Barack Obama has called on US citizens, colleges and law firms to resist Donald Trump’s political agenda – and warned Americans to prepare to “possibly sacrifice” in support of democratic values.
“It has been easy during most of our lifetimes to say you are a progressive or say you are for social justice or say you’re for free speech and not have to pay a price for it,” Obama said during a speech at Hamilton College in Clinton, New York, on Thursday.
The two-term former Democratic president painted a picture of the Trump White House looking to upend the international order created after the second world war – and a domestic political reconfiguration in which ideological disagreement falling within mutual respect for free speech and the rule of law being eroded.
“It is up to all of us to fix this,” Obama said, including “the citizen, the ordinary person who says: ‘No, that’s not right.’”

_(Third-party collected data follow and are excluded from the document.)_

(* ===================================================================== *)
(** ** modeling_utils.py: gradient accumulation as float32 computes it *)
(* ===================================================================== *)

(** IEEE 754 binary32, the dtype of [jnp.zeros(())] and of the losses and
    gradients the accumulator adds: 24 bits of precision, rounding to
    nearest, ties to even. *)
Module Float32.

Definition float32 : Type := SpecFloat.spec_float.

Definition prec : Z := 24.
Definition emax : Z := 128.

Definition zero : float32 := SpecFloat.S754_zero false.

Definition add : float32 -> float32 -> float32 := SpecFloat.SFadd prec emax.

Definition div : float32 -> float32 -> float32 := SpecFloat.SFdiv prec emax.

(** An integer as a float32. *)
Definition of_Z (z : Z) : float32 := SpecFloat.binary_normalize prec emax z 0 false.

Definition of_nat (n : nat) : float32 := of_Z (Z.of_nat n).

(** The rational number a finite float32 is; none for [inf] and [nan]. *)
Definition to_Q (x : float32) : option Q :=
  match x with
  | SpecFloat.S754_zero _ => Some 0
  | SpecFloat.S754_finite s m e =>
      Some (Qred ((if s then - (1) else 1) * inject_Z (Zpos m) * Qpower 2 e))
  | _ => None
  end.

End Float32.

(** [accumulate_gradients] and [accumulate_gradients_sharded] once more,
    line for line as in [ModelingUtils], on float32 entries: every sum
    and quotient is rounded, and [0 / 0] is the value [nan]. *)
Module ModelingUtilsFloat32.
Import Float32.

Definition PyTree := list float32.

Definition tree_map (g : float32 -> float32) (t : PyTree) : PyTree := map g t.

Fixpoint zip_with (g : float32 -> float32 -> float32) (a b : PyTree) : PyTree :=
  match a, b with
  | x :: a', y :: b' => g x y :: zip_with g a' b'
  | _, _ => []
  end.

Definition tree_map2 (g : float32 -> float32 -> float32) (a b : PyTree) : outcome PyTree :=
  if Nat.eqb (length a) (length b) then Ok (zip_with g a b) else Raise ValueError.

(** [jnp.mean] of a one-dimensional array: the sum of the entries, here
    added from the first on, divided by their number. *)
Definition jnp_mean (xs : list float32) : float32 :=
  div (fold_left add xs zero) (of_nat (length xs)).

Section Accumulator.

Variable X : Type.
Variable f : PyTree -> X -> float32 * PyTree.

Local Abbreviation Exec := (ModelingUtils.Exec X).
Local Abbreviation lift := (@ModelingUtils.lift X _).
Local Abbreviation ret := (@ModelingUtils.ret X _).

Notation "x <- c ;; k" := (ModelingUtils.bind c (fun x => k))
  (at level 61, c at next level, right associativity).
Notation "' p <- c ;; k" := (ModelingUtils.bind c (fun x => let p := x in k))
  (at level 61, p pattern, c at next level, right associativity).

Definition call_f (model : PyTree) (input : X) : Exec (float32 * PyTree) :=
  ([input], Ok (f model input)).

Definition compute_and_accumulate (model : PyTree) (acc : float32 * PyTree * nat)
    (input : X) : Exec (float32 * PyTree * nat) :=
  ' (loss, grad) <- call_f model input ;;
  let '(acc_loss, acc_grad, n) := acc in
  sum_grad <- lift (tree_map2 add acc_grad grad) ;;
  ret (add loss acc_loss, sum_grad, S n).

Definition accumulate_gradients (model : PyTree) (inputs : list X)
  : Exec (float32 * PyTree) :=
  let zero := (zero, tree_map (fun _ => zero) model, O) in
  ' (total_loss, total_grad, total_n) <-
    ModelingUtils.reduce (compute_and_accumulate model) zero inputs ;;
  ret (div total_loss (of_nat total_n),
                     tree_map (fun x => div x (of_nat total_n)) total_grad).

Definition stack (model : PyTree) (grads : list PyTree) : list (list float32) :=
  map (fun k => map (fun g => nth k g zero) grads) (seq 0 (length model)).

Definition accumulate_gradients_sharded
    (model : PyTree) (inputs : list X)
    (data_axis_size per_device_parallelism : nat) : Exec (float32 * PyTree) :=
  let batch_size := length inputs in
  let microbatch_size := (data_axis_size * per_device_parallelism)%nat in
  num_micro_steps <-
    lift (ModelingUtils.floordiv batch_size microbatch_size) ;;
  _ <- lift
         (ModelingUtils.py_assert
            (Nat.eqb (num_micro_steps * microbatch_size) batch_size)) ;;
  let inputs' := ModelingUtils.reshape microbatch_size num_micro_steps inputs in
  results <- ModelingUtils.vmap (accumulate_gradients model) inputs' ;;
  let losses := map fst results in
  let grads := stack model (map snd results) in
  let grads := map jnp_mean grads in
  let loss := jnp_mean losses in
  ret (loss, grads).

Obama said he disagreed with some of the president’s economic policies, including widespread new tariffs. But the former president said he is “more deeply concerned with a federal government that threatens universities if they don’t give up students who are exercising their right to free speech”.
That referred to decisions by the Trump administration to pull federal funding for top universities unless they agreed to abandon student diversity programs and implement guidelines on what it considered to be the line between legitimate protest in support of Palestinians and antisemitism.
Obama also said schools and students should review campus environments around issues of academic freedom and to be prepared to lose government funding in their defense.
“If you are a university, you may have to figure out: ‘Are we, in fact, doing things right?’” he said during the conversation at Hamilton College. “Have we in fact violated our own values, our own code, violated the law in some fashion?
“If not, and you’re just being intimidated, well, you should be able to say: ‘That’s why we got this big endowment.’”
Columbia University, in New York, has become the centerpiece of administration efforts to crack down via federal funding on what it contends were campus protests over the Israel-Hamas war that strayed into antisemitism.
Federal immigration agents have arrested and sought to deport one graduate student whom they claimed violated immigration rules by engaging in pro-Palestinian demonstrations. Another student sued after immigration agents tried to arrest and deport her after she also engaged in such demonstrations.
The university agreed to make policy changes, including hiring security officers with arrest powers and banning protests in academic buildings, after the Trump administration stripped it of $400m in federal grants. The administration says it may now reinstate the money.
Harvard, Princeton University and other institutions are also under federal funding review over their policies on the issue.
“Now we’re at one of those moments where, you know what? It’s not enough just to say you’re for something; you may actually have to do something,” Obama said.
The former president went on to question deals between corporate law firms and the administration after they were hit by executive orders over their connection to attorneys involved in prosecution efforts against Trump during Joe Biden’s presidency – or for representing the current administration’s political opponents.
“It’s unimaginable that the same parties that are silent now would have tolerated behavior like that from me or a whole bunch of my predecessors,” Obama said, going on to question a decision by the White House to restrict access of the Associated Press to official events over the news agency’s decision to reject Trump’s renaming of the Gulf of Mexico to the Gulf of America.